Expectativa para a chegada da Pororoca no primeira dia da expedição. Foto: Gilmar Nascimento. |
De repente, o silêncio foi quebrado pelo barulho da onda, um ronco poderoso que mais parecia uma manada de búfalos – criação comum nas fazendas da região – correndo pela mata, antes mesmo de ela aparecer no horizonte. O primeiro momento foi mágico, mas na medida em que ela se aproximava o frio na barriga aumentava, até que paredes começaram a se formar e a galera começou a pular na água.
Para garantir a entrada na onda, o ideal é pular na frente da espuma, pois na maioria das vezes a parede não é cavada o suficiente para levar o surfista. Naquele dia quase todos pegaram a onda, menos eu e um dos juizes, os únicos que ainda não conheciam a onda do Araguari. Esperamos demais e acabamos perdendo o momento certo. No meu caso, perdi a chance de experimentar a onda e meu equipamento antes da competição, que começaria no dia seguinte.
Pousada Pororoca do Araguari, na fazenda Campo Novo. Foto: Ricardo Macario. |
No dia seguinte, terça-feira, saímos já da pousada nas voadeiras para o primeiro dia de disputas na Pororoca, por um igarapé quase seco que nos obrigou a descer da lancha e literalmente enfiar o pé na lama para “empurrar” os barcos em direção ao rio. Esse tipo de situação fazia com que perecesse que estávamos ao mesmo tempo em uma corrida de aventura, e somente quem tinha espírito de “Indiana Jones” encarava a situação com bom humor.
Sergio Laus e Ricardo Macario: bateria entre amigos. Foto: Douglas Engle. |
O sistema de disputas rolaria da seguinte forma: um sorteio determinou as baterias, que teriam cinco minutos de duração, e as bancadas que cada uma seria disputada. Ao término da primeira, a segunda entraria na água na segunda bancada, e assim por diante.
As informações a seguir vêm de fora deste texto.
Definition no_retry : RetryConfig :=
  {| re_MaxAttempts := 0; re_InitialDelay := 0; re_MaxDelay := 0; re_Multiplier := f_zero |}.

Definition demo_mysql : MySQLConfig :=
  {| mq_Host := "db"; mq_Port := 3306; mq_User := "cts"; mq_Password := ""; mq_Database := "cts";
     mq_Pool := {| po_MaxOpenConns := 0; po_MaxIdleConns := 0; po_ConnMaxLifetime := 0 |};
     mq_TLS := no_tls; mq_Retry := no_retry |}.

Definition demo_engine : OtherEngineConfig :=
  {| oe_Host := ""; oe_Port := 0; oe_User := ""; oe_Password := ""; oe_Database := "" |}.

Definition demo_target : DatabaseTargetConfig :=
  {| dt_Engine := "mysql"; dt_MySQL := demo_mysql; dt_ClickHouse := demo_engine;
     dt_PostgreSQL := demo_engine |}.

Definition demo_limit : LimitConfig :=
  {| lc_RequestsPerSecond := 0; lc_MessagesPerSecond := 0; lc_Burst := 0 |}.

Definition demo_hsm : HSMContextConfig := {| hx_Context := ""; hx_TLS := no_tls |}.

Definition demo_logging : LoggingConfig :=
  {| lg_Level := "info"; lg_Format := ""; lg_Dir := ""; lg_MaxSizeMB := 0; lg_MaxBackups := 0;
     lg_MaxAgeDays := 0; lg_Compress := false; lg_ErrorPath := "/logs/error.log";
     lg_AccessPath := ""; lg_OutRequestPath := ""; lg_WSPath := ""; lg_AuditPath := "";
     lg_AccessToStdout := false; lg_OutRequestToStdout := false; lg_WSInToStdout := false;
     lg_WSOutToStdout := false; lg_AuditToStdout := false |}.

Definition demo_config : Config :=
  {| Server := {| sv_Port := 8443; sv_TLS := demo_tls;
       sv_Timeouts := {| to_Read := 0; to_Write := 0; to_Idle := 0; to_ReadHeader := 0;
                         to_ShutdownGrace := 0 |};
       sv_Limits := {| li_MaxHeaderBytes := 0 |}; sv_HTTP2 := Some DefaultHTTP2Config |};
     Databases := {| db_System := demo_target; db_Audit := demo_target; db_Quotes := demo_target |};
     HSM := {| hm_URL := ""; hm_Timeout := 0; hm_Retry := no_retry; hm_Trading := demo_hsm;
               hm_TwoFA := demo_hsm |};
     State := {| sf_FilePath := "state.json"; sf_SyncInterval := 0; sf_BackupCount := 0 |};
     Logging := demo_logging;
     Session := {| se_HeartbeatInterval := 0; se_HeartbeatTimeout := 0; se_WriteTimeout := 0;
       se_GracePeriod := 0; se_CleanupInterval := 0; se_ProtocolVersion := "";
       se_MaxPayloadBytes := 0; se_MaxUnknownActions := 0; se_UnknownActionWindow := 0;
       se_RequestDedupWindow := 0 |};
     Scheduler := {| sc_TaskAssignmentInterval := 0; sc_LatencyCheckInterval := 0;
       sc_ResourceCheckInterval := 0; sc_ResourceHardLimit := f_zero;
       sc_ResourceSoftLimit := f_zero; sc_ResourceSoftPenaltyMs := f_zero |};
     RateLimit := {| rl_REST := demo_limit; rl_WebSocket := demo_limit |};
     Metrics := {| mt_Enabled := false; mt_Port := 0; mt_Path := "" |} |}.

Definition demo_load (Getenv : string -> string) (c : Config) : res Config :=
  Load Getenv (fun _ => Ok c) (Ok "").

Definition log_env (level : string) (key : string) : string :=
  if key =s "CTS_LOG_LEVEL" then level else "".

(** The log level of the environment replaces a checked one unchecked. *)
Example environment_is_not_checked :
  match demo_load (log_env "verbose") demo_config with
  | Ok c => lg_Level (Logging c) = "verbose" /\ lg_AuditPath (Logging c) = "/logs/audit.log"
  | Err _ => False
  end.
Proof. vm_compute. auto. Qed.

(** A limit that is NaN passes every check. *)
Example nan_limit_is_accepted :
  is_ok (demo_load (fun _ => "")
    (demo_config <| Scheduler ::= fun s => s <| sc_ResourceHardLimit := f_nan |> |>)) = true.
Proof. vm_compute. reflexivity. Qed.

(** A negative rate is rejected, not replaced by the default. *)
Example negative_rate_is_rejected :
  demo_load (fun _ => "")
    (demo_config <| RateLimit ::= fun r => r <| rl_REST ::= fun l =>
       l <| lc_RequestsPerSecond := (-1)%Z |> |> |>) =
  Err (EWrap "invalid configuration: " (ENew "invalid rate_limit.rest.requests_per_second: 0") "").
Proof. vm_compute. reflexivity. Qed.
Por ironia do destino, o sorteio me colocou frente a frente com Laus, que acabou levando a melhor devido a sua grande experiência na Pororoca. Mesmo eliminado precocemente, fiquei feliz de ter experimentado a onda e participado da competição.
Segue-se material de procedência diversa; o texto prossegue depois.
(** ** What /health tells *)

Lemma GetState_daemon (m : mworld) : (GetState m).1 = daemon m.
Proof.
  unfold GetState, gets, compose. cbn. destruct (daemon m) as [v u s r]. unfold field_set. cbn. f_equal.
  destruct r as [? ? ? ? ? ? ? ? ? ? o1 ? ? ? ? ? ? ? o2 o3].
  unfold cloneRuntimeState, field_set. cbn.
  assert (forall o, cloneStringInt64Map o = o) as Hc
    by (intros [x|]; [|done]; cbn; by rewrite list_to_map_to_list).
  by rewrite !Hc.
Qed.

#[local] Arguments GetState : simpl never.

Section health_facts.
Context {DB : Type} `{!ServeEnv, !OsEnv, !DriverEnv} (trading_env twofa_env : HsmEnv) (h : HealthHandler).

(** The database answers its next ping; a client has a healthy service. *)
Definition db_answers (w : rest_world DB) : bool :=
  match rw_db w with
  | Some d => match ping_answer (db_pings d) with None => true | Some _ => false end
  | None => false
  end.

Definition trading_answers (ctxID : string) (w : rest_world DB) : bool :=
  match hsmTrading h with
  | Some c => is_ok (@Hsm.Health trading_env c ctxID (rw_trading w)).1
  | None => false
  end.

(** What a check leaves alone. *)
Definition still_daemon (w w' : rest_world DB) : Prop :=
  hs (rw_daemon w') = hs (rw_daemon w) /\ sink (rw_daemon w') = sink (rw_daemon w) /\
  Handler.db (rw_daemon w') = Handler.db (rw_daemon w) /\ out (rw_daemon w') = out (rw_daemon w).

Lemma checkDatabase_spec (w : rest_world DB) :
  let '(c, w') := checkDatabase w in
  (cm_status c =s "ok") = db_answers w /\ still_daemon w w' /\ rw_trading w' = rw_trading w /\
  rw_twofa w' = rw_twofa w.
Proof.
  unfold checkDatabase, db_answers, MySQL.Ping, since_ms, now_rest, in_daemon, Handler.time_now, mbind, st_bind, mret,
    st_ret, gets, modify. cbn.
  destruct (rw_db w) as [d|]; [|by split_and!].
  destruct (ping_answer (db_pings d)); cbn; by split_and!.
Qed.

Lemma checkHSM_spec client ask (w : rest_world DB) :
  (forall c w, still_daemon w (ask c w).2) ->
  let '(c, w') := checkHSM client ask w in
  still_daemon w w' /\
  (cm_status c =s "ok") =
    match client with
    | Some k => is_ok (ask k (now_rest w).2).1
    | None => false
    end.
Proof.
  intros Hask. unfold checkHSM, mbind, st_bind. destruct client as [k|]; [|by split; [split_and!|]].
  unfold since_ms, mbind, st_bind, now_rest, in_daemon, Handler.time_now, mret, st_ret. cbn.
  match goal with |- context [ask k ?x] => pose proof (Hask k x) as Ha; destruct (ask k x) as [r w1] end.
  destruct Ha as (E1 & E2 & E3 & E4). cbn in *. destruct r; (split; [by split_and!|done]).
Qed.

(** C7: /health answers 200 exactly when the database answers its ping and the trading HSM
    its health request, and 503 in every other case: the 2FA HSM has no say.  The
    response carries the daemon state as the request leaves it, whose connection count
    is that of the handler; of the handler, the trader database and the wire it changes
    nothing. *)
Theorem Health_spec (ctxID : string) (w : rest_world DB) :
  let '(r, w') := Health trading_env twofa_env h ctxID w in
  hr_code r = (if db_answers w && trading_answers ctxID w then 200 else 503)%Z /\
  hr_status r = (if db_answers w && trading_answers ctxID w then "ok" else "degraded") /\
  hs (rw_daemon w') = hs (rw_daemon w) /\ Handler.db (rw_daemon w') = Handler.db (rw_daemon w) /\
  out (rw_daemon w') = out (rw_daemon w) /\
  hr_state r = daemon <$> sink (rw_daemon w') /\
  (has_wsHandler h = true -> forall m, sink (rw_daemon w) = Some m ->
     exists m', sink (rw_daemon w') = Some m' /\
       ActiveWSConnections (Runtime (daemon m')) = active (hs (rw_daemon w)) /\
       wb_active_connections (hr_websocket r) = active (hs (rw_daemon w)) /\
       hr_scheduler r = scheduler_of (Runtime (daemon m'))).
Proof.
  unfold Health. unfold mbind, st_bind. set (w0 := (now_rest w).2).
  assert (now_rest w = ((now_rest w).1, w0)) as -> by (by destruct (now_rest w)). cbn beta iota.
  pose proof (checkDatabase_spec w0) as Hd. destruct (checkDatabase w0) as [cd w1].
  destruct Hd as (Hcd & (D1 & D2 & D3 & D4) & Ht & _).
  pose proof (checkHSM_spec (hsmTrading h) (ask_trading trading_env ctxID) w1) as Ha.
  destruct (checkHSM (hsmTrading h) (ask_trading trading_env ctxID) w1) as [ct w2].
  destruct Ha as ((T1 & T2 & T3 & T4) & Hct).
  { intros c v. unfold ask_trading. by destruct (Hsm.Health c ctxID (rw_trading v)). }
  pose proof (checkHSM_spec (hsmTwoFA h) (ask_twofa twofa_env ctxID) w2) as Hb.
  destruct (checkHSM (hsmTwoFA h) (ask_twofa twofa_env ctxID) w2) as [cf w3].
  destruct Hb as ((F1 & F2 & F3 & F4) & _).
  { intros c v. unfold ask_twofa. by destruct (Hsm.Health c ctxID (rw_twofa v)). }
  assert ((cm_status ct =s "ok") = trading_answers ctxID w) as Htr.
  { rewrite Hct. unfold trading_answers, ask_trading. destruct (hsmTrading h) as [k|]; [|done].
    cbn. rewrite Ht. cbn. by destruct (Hsm.Health k ctxID (rw_trading w)). }
  assert (hs (rw_daemon w3) = hs (rw_daemon w)) as Hh by (rewrite F1, T1, D1; done).
  assert (sink (rw_daemon w3) = sink (rw_daemon w)) as Hs by (rewrite F2, T2, D2; done).
  cbn. rewrite Hcd, Htr. change (db_answers w0) with (db_answers w).
  destruct (db_answers w), (trading_answers ctxID w); cbn;
    (split_and!; [done|done|done|by rewrite F3, T3, D3|by rewrite F4, T4, D4| |]).
  all: try (destruct (sink (rw_daemon w3)) as [m|]; [|done]; cbn; by rewrite GetState_daemon).
  all: intros -> m Hm; rewrite Hs, Hm; cbn; eexists; split; [reflexivity|];
    rewrite GetState_daemon; cbn; by rewrite Hh.
Qed.
End health_facts.

(** ** /metrics *)

Definition defaultSchedulerAssignResults : list string :=
  ["success"; "no_candidates"; "dedup"; "failed_retry_exhausted"; "failed_non_retryable"].

Definition defaultSchedulerResourceRejectionReasons : list string :=
  ["missing_trader_db_id"; "resource_lookup_error"; "missing_resource"; "hard_limit"].

Definition defaultWSDisconnectReasons : list string :=
  ["close_4009_sequence_gap"; "timeout"; "read_error"; "client_close"; "server_shutdown"; "protocol_error"].

Definition normalizeMetricsPath (path : string) : string :=
  let trimmed := TrimSpace path in
  if str_empty trimmed then "/metrics"
  else if HasPrefix trimmed "/" then trimmed
  else "/" +:+ trimmed.

(** A [GaugeVec] with one label: from the value of the label to that of the gauge. *)
Abbreviation gauge_vec := (gmap string f64).

(** [Reset], then a zero for each announced label. *)
Definition announce (labels : list string) : gauge_vec :=
  foldl (fun g l => <[l := f_zero]> g) ∅ labels.

(** The loop that sets a gauge for each entry of a Go map. *)
Definition set_counts (counts : option (gmap string Z)) (g : gauge_vec) : gauge_vec :=
  foldl (fun g kv => <[kv.1 := f_of_Z kv.2]> g) g (map_to_list (default ∅ counts)).

(** Plain gauges, in the order of their registration, without the prefix cts_core_. *)
Record scrape := {
  sp_gauges : list (string * f64);
  sp_assign_attempts : gauge_vec;
  sp_resource_rejections : gauge_vec;
  sp_disconnect_reasons : gauge_vec;
  sp_score_distribution : gauge_vec
}.

(** [stats] and [state] are [None] without handler or without manager. *)
Definition metrics (stats : option Stats) (state : option RuntimeState) : scrape :=
  let of_stats (f : Stats -> Z) := from_option (f_of_Z ∘ f) f_zero stats in
  let of_state (f : RuntimeState -> Z) := from_option (f_of_Z ∘ f) f_zero state in
  let of_either (f : RuntimeState -> Z) (g : Stats -> Z) :=
    match state with Some r => f_of_Z (f r) | None => of_stats g end in
  {| sp_gauges :=
       [("ws_active_connections", of_stats ActiveConnections);
        ("ws_total_connections", of_stats TotalConnections);
        ("ws_last_ping_unix", of_stats (LastPingUnix ∘ Ping));
        ("ws_last_pong_unix", of_stats (LastPongUnix ∘ Ping));
        ("ws_last_ping_rtt_ms", of_stats (LastRTTMs ∘ Ping));
        ("ws_disconnect_total", of_either WSDisconnectTotal (ds_Total ∘ Disconnect));
        ("ws_disconnect_close_4009_total", of_either WSDisconnectClose4009 (ds_Close4009 ∘ Disconnect));
        ("runtime_scheduler_cycle_count", of_state SchedulerCycleCount);
        ("runtime_scheduler_last_candidate_count", of_state SchedulerLastCandidateCount);
        ("runtime_ws_timeout_count", of_state WSTimeoutCount);
        ("scheduler_assign_latency_ms", from_option SchedulerAssignLatencyMs f_zero state);
        ("scheduler_candidate_pool_size", of_state SchedulerLastCandidateCount)];
     sp_assign_attempts :=
       set_counts (state ≫= SchedulerAssignAttempts) (announce defaultSchedulerAssignResults);
     sp_resource_rejections :=
       set_counts (state ≫= SchedulerResourceRejections) (announce defaultSchedulerResourceRejectionReasons);
     sp_disconnect_reasons :=
       set_counts (match state with
                   | Some r => WSDisconnectByReason r
                   | None => (ds_ByReason ∘ Disconnect) <$> stats
                   end) (announce defaultWSDisconnectReasons);
     sp_score_distribution :=
       match state with
       | Some r => <["p95" := SchedulerScoreP95 r]> {["p50" := SchedulerScoreP50 r]}
       | None => ∅
       end |}.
Ao sair da onda, ao lado de Laus, ele comentou com a maior naturalidade: “O chato de ficar à deriva esperando o resgate é que os animais começam a voltar pro rio”. “Que animais?”, perguntei. “Ah, jacarés, piranhas, cobras, arraias e até tubarões!”, disse ele. Logo pensei: cadê esses bombeiros que não chegam logo. Isso sem falar no risco de bater num tronco ou algo do tipo enquanto surfa a onda. A Pororoca é mesmo uma caixinha de surpesas.
Nesse dia rolaram outras surpresas e três surfistas simplesmente não conseguiram entrar na onda. Um deles foi o maranhense Marcelo “Piu-Piu” Vaz, eliminado pelo paraense Sergio Roberto. O cearense Adilton Mariano derrotou o paraense Noélio Sobrinho, organizador e diretor de prova que competiu substituindo o carioca Ricardo Tatuí, que não compareceu ao evento. Com a vitória, Adilton garantiu o título do circuito, já que nenhum dos seus adversários na disputa pelo título brasileiro poderia alcançá-lo no ranking. A bateria entre o paraense Sandro Rogério e o representante do Amapá Stanley Gomes não aconteceu porque nenhum dos dois conseguiu entrar na onda.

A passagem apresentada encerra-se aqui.